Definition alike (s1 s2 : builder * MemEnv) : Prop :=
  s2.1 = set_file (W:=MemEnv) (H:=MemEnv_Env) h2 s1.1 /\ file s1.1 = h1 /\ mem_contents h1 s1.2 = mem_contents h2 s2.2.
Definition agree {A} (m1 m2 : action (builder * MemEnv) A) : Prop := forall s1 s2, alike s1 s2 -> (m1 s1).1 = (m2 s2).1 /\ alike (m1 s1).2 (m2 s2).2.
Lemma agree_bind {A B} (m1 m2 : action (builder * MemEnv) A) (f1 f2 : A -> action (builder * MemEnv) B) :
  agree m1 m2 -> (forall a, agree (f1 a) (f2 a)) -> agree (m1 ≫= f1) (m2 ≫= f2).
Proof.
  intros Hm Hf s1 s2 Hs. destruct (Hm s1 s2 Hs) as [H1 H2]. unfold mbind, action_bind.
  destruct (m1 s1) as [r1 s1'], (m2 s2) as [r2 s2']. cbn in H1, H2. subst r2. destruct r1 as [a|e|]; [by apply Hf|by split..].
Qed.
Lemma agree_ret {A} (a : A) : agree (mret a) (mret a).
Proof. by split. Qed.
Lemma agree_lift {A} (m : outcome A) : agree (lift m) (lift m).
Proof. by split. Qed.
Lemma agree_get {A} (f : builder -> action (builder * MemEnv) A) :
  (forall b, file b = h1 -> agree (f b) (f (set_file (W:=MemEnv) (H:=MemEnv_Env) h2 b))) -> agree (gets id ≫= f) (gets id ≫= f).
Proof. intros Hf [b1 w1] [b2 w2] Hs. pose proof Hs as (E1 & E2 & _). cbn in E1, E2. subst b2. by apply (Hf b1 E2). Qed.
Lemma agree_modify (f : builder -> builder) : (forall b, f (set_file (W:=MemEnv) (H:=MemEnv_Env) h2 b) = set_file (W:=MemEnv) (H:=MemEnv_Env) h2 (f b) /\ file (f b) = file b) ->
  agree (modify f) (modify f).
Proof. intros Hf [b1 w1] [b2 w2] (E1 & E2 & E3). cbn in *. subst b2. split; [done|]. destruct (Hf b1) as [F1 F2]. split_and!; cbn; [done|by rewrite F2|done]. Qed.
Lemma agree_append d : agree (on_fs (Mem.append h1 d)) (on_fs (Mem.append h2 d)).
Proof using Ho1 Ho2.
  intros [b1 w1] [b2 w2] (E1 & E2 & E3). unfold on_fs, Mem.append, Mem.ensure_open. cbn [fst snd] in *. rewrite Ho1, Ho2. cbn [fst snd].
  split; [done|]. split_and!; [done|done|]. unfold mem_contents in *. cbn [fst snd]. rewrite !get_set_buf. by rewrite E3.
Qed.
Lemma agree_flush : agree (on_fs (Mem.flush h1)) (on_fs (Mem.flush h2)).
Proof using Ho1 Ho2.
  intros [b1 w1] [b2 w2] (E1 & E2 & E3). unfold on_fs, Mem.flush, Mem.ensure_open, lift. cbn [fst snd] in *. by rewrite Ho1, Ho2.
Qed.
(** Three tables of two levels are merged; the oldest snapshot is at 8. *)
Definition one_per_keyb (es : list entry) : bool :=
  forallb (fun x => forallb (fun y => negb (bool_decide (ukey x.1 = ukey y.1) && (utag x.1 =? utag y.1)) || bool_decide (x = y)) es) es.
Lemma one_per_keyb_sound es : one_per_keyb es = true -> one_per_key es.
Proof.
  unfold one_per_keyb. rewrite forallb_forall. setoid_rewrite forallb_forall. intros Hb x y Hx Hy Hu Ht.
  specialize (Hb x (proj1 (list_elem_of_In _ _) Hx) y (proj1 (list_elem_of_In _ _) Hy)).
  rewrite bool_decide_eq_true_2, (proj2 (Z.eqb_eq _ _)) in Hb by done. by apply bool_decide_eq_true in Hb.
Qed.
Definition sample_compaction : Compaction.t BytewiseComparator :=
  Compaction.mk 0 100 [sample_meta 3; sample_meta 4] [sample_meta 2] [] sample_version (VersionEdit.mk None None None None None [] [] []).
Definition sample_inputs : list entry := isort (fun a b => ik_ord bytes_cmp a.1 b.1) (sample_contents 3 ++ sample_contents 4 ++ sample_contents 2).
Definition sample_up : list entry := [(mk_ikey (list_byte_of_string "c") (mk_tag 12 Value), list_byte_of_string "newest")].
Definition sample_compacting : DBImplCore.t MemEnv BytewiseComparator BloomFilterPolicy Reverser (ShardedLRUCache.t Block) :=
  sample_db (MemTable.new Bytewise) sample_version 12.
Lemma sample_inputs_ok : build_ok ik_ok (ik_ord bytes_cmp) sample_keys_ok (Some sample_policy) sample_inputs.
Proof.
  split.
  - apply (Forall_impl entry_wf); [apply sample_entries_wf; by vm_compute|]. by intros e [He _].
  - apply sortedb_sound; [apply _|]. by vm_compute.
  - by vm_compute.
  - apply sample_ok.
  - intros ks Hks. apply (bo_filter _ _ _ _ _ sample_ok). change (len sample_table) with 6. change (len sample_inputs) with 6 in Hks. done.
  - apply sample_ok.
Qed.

————

Exercise: Scan the entries above for the string "rewrite" and copy each line that contains it.

Answer box:
Proof. intros Hf [b1 w1] [b2 w2] (E1 & E2 & E3). cbn in *. subst b2. split; [done|]. destruct (Hf b1) as [F1 F2]. split_and!; cbn; [done|by rewrite F2|done]. Qed.
  intros [b1 w1] [b2 w2] (E1 & E2 & E3). unfold on_fs, Mem.append, Mem.ensure_open. cbn [fst snd] in *. rewrite Ho1, Ho2. cbn [fst snd].
  split; [done|]. split_and!; [done|done|]. unfold mem_contents in *. cbn [fst snd]. rewrite !get_set_buf. by rewrite E3.
  intros [b1 w1] [b2 w2] (E1 & E2 & E3). unfold on_fs, Mem.flush, Mem.ensure_open, lift. cbn [fst snd] in *. by rewrite Ho1, Ho2.
  unfold one_per_keyb. rewrite forallb_forall. setoid_rewrite forallb_forall. intros Hb x y Hx Hy Hu Ht.
  rewrite bool_decide_eq_true_2, (proj2 (Z.eqb_eq _ _)) in Hb by done. by apply bool_decide_eq_true in Hb.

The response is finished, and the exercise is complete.